DIRECTIONS FOR THIS TASK -> Could you reproduce the lines below from the one with "Lemma weak_in_jail (c" through the one with "intros t r Ht x. rewrite"? Keep both ends and add nothing.

*** RECORDED INFORMATION

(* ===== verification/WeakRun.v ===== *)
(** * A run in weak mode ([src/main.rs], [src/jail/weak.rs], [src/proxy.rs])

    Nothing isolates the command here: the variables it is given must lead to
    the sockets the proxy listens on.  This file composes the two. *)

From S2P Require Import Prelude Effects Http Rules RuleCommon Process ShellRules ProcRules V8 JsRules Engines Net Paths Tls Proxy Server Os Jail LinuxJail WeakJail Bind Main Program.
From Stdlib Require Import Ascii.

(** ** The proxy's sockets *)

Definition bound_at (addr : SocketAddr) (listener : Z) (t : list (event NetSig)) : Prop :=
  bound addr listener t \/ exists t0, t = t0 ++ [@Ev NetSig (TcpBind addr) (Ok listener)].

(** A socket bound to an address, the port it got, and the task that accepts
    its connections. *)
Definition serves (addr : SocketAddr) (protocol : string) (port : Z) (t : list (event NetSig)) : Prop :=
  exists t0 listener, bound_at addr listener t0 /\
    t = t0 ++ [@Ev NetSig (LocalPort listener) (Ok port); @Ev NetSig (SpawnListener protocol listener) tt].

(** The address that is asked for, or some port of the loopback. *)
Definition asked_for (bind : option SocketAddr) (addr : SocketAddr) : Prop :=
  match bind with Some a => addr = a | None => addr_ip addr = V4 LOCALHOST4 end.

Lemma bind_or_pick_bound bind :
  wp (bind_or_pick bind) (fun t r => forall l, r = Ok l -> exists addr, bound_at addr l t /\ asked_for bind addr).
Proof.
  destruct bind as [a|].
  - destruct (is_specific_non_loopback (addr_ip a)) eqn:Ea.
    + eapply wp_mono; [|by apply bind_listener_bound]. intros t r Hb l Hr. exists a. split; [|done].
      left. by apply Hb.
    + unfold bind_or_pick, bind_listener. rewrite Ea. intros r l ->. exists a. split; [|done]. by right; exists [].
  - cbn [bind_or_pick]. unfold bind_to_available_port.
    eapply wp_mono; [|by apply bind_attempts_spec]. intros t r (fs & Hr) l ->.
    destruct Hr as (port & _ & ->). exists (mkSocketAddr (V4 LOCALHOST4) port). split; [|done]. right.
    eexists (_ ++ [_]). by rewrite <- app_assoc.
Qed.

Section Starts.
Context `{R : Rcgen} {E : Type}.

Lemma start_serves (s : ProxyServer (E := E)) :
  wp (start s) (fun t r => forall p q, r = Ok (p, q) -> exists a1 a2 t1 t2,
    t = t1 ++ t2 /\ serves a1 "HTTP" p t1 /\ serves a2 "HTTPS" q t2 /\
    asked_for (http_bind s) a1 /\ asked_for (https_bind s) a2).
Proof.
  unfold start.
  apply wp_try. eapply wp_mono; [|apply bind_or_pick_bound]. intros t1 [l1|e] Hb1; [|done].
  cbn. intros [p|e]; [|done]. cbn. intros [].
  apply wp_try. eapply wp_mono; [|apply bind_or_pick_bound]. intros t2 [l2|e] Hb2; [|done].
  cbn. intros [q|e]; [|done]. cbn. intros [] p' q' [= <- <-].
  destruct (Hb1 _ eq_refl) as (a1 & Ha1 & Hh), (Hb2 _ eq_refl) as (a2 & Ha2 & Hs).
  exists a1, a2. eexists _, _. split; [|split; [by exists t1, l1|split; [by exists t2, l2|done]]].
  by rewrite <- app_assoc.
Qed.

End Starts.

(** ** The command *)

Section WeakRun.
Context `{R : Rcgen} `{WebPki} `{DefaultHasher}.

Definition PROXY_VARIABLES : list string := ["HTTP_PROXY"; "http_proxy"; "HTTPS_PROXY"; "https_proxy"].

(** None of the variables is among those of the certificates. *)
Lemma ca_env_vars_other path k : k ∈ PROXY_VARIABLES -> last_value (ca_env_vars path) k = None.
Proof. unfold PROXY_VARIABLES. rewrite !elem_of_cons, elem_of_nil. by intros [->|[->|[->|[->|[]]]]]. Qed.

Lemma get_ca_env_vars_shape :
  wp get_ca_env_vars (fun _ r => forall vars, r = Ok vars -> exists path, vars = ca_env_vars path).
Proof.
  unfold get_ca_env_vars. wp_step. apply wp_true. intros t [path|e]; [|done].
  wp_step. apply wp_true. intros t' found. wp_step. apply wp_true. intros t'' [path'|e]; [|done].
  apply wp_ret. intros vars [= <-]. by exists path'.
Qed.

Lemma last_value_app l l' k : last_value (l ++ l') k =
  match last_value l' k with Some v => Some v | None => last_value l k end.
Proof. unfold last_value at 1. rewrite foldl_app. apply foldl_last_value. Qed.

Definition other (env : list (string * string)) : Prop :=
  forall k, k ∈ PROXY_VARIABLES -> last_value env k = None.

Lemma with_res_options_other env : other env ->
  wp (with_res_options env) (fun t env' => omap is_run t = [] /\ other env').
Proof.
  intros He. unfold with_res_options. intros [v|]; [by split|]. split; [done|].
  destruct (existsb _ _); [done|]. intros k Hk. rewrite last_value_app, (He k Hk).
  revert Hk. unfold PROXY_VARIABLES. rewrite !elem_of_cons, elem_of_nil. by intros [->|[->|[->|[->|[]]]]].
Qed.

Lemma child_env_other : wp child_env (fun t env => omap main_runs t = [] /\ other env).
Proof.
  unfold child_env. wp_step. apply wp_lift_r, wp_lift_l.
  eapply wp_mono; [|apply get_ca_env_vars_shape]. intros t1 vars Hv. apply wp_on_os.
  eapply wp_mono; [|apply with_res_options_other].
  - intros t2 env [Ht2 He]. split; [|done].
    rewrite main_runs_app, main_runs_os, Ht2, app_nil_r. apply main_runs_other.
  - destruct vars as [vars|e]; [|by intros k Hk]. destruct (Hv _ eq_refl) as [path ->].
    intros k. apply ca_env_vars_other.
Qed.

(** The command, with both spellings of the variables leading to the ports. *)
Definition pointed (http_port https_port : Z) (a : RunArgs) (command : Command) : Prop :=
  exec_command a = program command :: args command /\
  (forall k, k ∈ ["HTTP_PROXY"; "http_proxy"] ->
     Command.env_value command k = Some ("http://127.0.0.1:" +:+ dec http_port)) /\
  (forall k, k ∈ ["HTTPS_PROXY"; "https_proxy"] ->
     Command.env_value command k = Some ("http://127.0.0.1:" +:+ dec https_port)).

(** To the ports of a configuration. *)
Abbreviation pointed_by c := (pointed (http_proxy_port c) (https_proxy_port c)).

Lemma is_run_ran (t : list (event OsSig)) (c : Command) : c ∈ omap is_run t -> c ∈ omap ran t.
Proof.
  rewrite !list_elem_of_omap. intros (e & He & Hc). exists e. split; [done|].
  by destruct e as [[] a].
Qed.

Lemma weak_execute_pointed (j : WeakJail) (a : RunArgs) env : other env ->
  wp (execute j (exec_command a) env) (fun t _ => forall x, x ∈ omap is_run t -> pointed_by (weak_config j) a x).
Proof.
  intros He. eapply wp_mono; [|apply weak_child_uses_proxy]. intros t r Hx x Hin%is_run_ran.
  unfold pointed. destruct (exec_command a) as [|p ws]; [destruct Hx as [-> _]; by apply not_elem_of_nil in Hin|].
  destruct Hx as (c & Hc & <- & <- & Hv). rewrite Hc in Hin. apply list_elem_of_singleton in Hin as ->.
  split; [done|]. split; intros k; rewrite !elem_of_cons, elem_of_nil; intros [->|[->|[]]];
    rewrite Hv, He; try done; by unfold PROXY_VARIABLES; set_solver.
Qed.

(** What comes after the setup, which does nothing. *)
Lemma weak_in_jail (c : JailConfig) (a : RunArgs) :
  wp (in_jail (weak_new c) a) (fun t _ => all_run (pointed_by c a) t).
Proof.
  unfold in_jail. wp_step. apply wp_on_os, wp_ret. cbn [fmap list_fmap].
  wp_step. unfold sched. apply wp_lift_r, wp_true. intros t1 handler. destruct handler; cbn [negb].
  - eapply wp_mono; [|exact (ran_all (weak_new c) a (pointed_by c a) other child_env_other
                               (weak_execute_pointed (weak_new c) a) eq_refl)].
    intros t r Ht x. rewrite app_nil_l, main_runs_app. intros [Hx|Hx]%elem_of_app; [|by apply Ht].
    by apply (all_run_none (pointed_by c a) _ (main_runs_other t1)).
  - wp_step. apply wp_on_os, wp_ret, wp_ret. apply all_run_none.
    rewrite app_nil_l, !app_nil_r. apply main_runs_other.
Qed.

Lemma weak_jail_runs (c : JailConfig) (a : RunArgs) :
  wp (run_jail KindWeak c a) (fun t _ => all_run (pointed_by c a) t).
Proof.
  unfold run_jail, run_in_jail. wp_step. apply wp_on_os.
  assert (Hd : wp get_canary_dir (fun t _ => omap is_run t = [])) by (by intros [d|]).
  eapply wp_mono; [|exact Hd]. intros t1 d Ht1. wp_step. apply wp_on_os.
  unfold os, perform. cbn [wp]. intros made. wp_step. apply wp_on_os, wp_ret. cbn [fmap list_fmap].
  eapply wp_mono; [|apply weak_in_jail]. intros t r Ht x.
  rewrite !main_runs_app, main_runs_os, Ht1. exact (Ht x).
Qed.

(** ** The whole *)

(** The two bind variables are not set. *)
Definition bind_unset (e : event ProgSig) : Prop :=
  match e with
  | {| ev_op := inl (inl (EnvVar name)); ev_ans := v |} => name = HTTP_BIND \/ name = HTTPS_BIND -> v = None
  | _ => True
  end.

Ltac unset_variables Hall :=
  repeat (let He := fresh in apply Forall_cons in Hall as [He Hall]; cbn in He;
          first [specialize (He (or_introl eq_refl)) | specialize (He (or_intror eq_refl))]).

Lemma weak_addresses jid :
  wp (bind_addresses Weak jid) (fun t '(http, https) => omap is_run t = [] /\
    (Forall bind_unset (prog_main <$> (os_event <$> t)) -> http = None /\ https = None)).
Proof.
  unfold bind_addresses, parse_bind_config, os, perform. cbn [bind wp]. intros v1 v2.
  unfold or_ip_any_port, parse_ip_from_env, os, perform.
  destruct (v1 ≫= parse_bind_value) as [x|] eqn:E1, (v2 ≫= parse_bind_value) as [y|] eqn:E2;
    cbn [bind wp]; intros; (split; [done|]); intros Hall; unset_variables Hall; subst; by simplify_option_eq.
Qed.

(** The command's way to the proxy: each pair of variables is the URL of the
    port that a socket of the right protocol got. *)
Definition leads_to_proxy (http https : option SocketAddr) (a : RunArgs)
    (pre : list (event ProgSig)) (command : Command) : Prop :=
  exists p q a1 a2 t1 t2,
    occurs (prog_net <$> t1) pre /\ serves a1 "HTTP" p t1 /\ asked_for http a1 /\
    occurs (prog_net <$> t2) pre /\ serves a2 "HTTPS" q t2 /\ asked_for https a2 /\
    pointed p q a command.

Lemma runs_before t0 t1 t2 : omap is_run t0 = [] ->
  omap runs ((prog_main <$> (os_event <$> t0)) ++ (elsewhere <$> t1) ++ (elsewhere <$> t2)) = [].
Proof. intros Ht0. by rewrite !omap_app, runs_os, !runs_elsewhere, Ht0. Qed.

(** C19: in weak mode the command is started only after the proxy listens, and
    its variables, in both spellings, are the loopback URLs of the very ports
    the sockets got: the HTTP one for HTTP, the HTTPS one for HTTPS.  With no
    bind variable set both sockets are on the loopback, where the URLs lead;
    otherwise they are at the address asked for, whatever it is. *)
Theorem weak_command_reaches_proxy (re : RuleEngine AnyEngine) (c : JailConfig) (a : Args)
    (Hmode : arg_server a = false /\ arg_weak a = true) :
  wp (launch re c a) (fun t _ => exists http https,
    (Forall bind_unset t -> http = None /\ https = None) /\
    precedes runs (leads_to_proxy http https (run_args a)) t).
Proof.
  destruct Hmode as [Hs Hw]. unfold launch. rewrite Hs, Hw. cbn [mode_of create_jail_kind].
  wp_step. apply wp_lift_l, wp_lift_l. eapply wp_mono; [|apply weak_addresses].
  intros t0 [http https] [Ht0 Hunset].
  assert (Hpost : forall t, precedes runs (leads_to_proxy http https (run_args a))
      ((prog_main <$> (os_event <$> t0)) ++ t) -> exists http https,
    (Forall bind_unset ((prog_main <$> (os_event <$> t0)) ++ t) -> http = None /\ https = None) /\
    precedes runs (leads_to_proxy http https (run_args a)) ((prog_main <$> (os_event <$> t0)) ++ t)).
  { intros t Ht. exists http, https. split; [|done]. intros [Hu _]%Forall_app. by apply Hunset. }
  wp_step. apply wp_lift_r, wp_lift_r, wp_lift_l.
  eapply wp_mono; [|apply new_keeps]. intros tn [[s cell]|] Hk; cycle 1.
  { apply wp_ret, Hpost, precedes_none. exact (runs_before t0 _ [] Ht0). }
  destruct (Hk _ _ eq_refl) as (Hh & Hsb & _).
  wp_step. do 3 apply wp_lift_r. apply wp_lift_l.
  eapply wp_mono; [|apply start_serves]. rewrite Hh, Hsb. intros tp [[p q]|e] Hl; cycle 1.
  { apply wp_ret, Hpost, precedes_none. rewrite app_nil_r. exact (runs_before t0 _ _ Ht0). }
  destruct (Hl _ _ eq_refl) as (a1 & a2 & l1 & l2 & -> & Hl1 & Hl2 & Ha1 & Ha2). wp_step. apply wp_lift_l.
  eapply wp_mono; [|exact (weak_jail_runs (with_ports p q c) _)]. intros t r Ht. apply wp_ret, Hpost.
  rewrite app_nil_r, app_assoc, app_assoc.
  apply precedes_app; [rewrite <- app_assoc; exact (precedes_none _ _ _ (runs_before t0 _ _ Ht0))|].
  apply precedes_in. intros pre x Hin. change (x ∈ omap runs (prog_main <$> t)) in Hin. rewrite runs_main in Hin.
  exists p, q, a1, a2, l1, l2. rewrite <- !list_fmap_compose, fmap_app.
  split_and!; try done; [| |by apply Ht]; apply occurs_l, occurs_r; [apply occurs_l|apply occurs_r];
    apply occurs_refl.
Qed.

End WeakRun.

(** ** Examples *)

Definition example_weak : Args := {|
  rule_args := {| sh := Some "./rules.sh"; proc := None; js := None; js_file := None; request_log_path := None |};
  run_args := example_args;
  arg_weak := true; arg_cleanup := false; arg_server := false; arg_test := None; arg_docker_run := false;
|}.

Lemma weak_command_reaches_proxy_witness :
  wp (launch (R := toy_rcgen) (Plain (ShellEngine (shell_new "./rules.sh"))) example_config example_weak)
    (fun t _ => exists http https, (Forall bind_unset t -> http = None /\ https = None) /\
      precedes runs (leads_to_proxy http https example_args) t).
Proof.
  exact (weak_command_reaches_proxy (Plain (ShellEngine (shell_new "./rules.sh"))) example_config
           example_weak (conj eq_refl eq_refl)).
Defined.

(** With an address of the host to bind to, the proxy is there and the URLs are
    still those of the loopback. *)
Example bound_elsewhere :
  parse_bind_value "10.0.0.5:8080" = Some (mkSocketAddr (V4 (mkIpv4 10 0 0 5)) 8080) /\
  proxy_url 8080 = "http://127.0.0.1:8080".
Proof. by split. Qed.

******

TASK RESPONSE ->
Lemma weak_in_jail (c : JailConfig) (a : RunArgs) :
  wp (in_jail (weak_new c) a) (fun t _ => all_run (pointed_by c a) t).
Proof.
  unfold in_jail. wp_step. apply wp_on_os, wp_ret. cbn [fmap list_fmap].
  wp_step. unfold sched. apply wp_lift_r, wp_true. intros t1 handler. destruct handler; cbn [negb].
  - eapply wp_mono; [|exact (ran_all (weak_new c) a (pointed_by c a) other child_env_other
                               (weak_execute_pointed (weak_new c) a) eq_refl)].
    intros t r Ht x. rewrite app_nil_l, main_runs_app. intros [Hx|Hx]%elem_of_app; [|by apply Ht].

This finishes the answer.